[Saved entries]
------------------------------------------------------------------------

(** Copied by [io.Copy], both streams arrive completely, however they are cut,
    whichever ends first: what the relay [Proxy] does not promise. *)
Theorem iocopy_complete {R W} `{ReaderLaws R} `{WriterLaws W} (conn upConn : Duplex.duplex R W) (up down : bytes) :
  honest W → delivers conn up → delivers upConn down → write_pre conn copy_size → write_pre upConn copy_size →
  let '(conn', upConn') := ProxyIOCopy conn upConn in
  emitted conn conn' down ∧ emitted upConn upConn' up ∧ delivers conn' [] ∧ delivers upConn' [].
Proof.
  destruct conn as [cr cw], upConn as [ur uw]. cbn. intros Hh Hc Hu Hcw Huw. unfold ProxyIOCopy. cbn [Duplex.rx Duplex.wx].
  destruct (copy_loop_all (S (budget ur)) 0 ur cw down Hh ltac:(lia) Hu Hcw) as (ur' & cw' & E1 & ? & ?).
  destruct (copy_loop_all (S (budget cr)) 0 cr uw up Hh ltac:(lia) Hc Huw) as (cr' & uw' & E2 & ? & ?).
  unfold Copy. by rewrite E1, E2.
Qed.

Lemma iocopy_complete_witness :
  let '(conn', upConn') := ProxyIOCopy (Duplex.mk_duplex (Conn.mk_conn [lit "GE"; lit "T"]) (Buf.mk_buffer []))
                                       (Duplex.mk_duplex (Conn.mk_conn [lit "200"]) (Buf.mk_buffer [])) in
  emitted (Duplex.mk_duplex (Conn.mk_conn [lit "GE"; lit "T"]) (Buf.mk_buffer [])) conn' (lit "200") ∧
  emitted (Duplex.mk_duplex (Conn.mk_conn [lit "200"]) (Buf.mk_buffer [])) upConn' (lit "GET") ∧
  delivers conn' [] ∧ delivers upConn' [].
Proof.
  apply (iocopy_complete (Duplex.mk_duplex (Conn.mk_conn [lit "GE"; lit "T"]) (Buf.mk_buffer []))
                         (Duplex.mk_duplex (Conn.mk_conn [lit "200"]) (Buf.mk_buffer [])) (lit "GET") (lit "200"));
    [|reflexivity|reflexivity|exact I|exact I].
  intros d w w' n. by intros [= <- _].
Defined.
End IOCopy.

------------------------------------------------------------------------

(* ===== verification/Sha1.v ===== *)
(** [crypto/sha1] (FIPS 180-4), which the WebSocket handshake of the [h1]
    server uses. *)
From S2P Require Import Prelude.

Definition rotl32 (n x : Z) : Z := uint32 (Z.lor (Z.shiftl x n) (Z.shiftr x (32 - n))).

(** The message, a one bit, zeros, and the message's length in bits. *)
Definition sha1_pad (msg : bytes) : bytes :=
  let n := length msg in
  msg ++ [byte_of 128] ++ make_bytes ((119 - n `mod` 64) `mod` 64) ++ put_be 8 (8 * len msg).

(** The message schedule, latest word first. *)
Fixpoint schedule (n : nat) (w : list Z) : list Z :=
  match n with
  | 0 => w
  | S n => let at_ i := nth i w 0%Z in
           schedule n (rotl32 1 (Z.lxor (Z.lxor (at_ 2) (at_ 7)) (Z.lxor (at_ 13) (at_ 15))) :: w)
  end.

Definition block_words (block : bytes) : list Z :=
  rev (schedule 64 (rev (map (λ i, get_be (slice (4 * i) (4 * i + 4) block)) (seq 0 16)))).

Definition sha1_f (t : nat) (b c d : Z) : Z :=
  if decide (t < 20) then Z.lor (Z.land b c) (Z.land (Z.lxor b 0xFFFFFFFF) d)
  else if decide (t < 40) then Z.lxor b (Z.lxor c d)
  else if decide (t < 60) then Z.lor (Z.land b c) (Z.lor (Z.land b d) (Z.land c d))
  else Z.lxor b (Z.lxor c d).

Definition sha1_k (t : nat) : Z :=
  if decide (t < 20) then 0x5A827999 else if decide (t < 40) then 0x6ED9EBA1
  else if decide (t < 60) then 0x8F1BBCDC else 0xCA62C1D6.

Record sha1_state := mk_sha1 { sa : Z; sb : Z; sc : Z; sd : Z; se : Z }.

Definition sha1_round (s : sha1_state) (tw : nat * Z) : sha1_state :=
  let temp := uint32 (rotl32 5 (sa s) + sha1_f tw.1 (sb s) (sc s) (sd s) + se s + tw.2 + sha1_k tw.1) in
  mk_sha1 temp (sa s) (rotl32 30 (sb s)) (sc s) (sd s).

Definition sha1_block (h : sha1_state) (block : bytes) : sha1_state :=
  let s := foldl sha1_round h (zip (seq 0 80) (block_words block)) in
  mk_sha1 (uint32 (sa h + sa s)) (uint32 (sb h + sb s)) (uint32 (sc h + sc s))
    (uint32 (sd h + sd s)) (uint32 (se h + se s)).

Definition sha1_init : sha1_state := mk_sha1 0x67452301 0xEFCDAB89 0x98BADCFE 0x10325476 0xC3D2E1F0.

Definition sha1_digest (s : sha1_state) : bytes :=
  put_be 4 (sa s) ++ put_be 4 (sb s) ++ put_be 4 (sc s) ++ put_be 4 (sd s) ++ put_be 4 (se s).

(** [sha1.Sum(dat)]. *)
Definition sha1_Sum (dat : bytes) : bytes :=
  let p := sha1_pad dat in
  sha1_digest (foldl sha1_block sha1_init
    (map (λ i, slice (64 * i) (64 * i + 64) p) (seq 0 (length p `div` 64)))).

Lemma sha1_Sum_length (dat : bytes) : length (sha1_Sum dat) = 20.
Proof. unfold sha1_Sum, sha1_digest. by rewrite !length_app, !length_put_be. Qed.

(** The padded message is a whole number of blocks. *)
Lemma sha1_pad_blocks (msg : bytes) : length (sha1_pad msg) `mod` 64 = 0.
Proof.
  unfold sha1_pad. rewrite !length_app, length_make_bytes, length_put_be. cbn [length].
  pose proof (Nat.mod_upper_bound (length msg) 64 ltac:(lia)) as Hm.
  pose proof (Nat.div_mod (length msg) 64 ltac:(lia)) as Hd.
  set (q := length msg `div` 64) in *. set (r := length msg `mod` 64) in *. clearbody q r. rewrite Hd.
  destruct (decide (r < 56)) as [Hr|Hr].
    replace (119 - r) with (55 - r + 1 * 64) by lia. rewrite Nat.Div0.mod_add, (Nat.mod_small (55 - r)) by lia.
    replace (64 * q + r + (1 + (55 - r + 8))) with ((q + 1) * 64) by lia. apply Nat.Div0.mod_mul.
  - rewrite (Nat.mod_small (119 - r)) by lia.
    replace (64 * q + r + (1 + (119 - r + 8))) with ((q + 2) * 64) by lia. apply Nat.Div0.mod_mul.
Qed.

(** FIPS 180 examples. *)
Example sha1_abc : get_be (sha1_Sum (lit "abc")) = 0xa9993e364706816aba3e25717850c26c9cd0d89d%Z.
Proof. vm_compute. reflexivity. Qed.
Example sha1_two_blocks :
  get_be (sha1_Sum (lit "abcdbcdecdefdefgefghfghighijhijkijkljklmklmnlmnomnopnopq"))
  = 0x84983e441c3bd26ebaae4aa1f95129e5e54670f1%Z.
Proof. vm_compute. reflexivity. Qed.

------------------------------------------------------------------------

> [What is being asked]
Could you set down, word for word, only the lines above from the line with "else if decide (t < 40) then Z.lxor" to the line with "else if decide (t < 60) then 0x8F1BBCDC", including both?

> [Problem solution]
  else if decide (t < 40) then Z.lxor b (Z.lxor c d)
  else if decide (t < 60) then Z.lor (Z.land b c) (Z.lor (Z.land b d) (Z.land c d))
  else Z.lxor b (Z.lxor c d).

Definition sha1_k (t : nat) : Z :=
  if decide (t < 20) then 0x5A827999 else if decide (t < 40) then 0x6ED9EBA1
  else if decide (t < 60) then 0x8F1BBCDC else 0xCA62C1D6.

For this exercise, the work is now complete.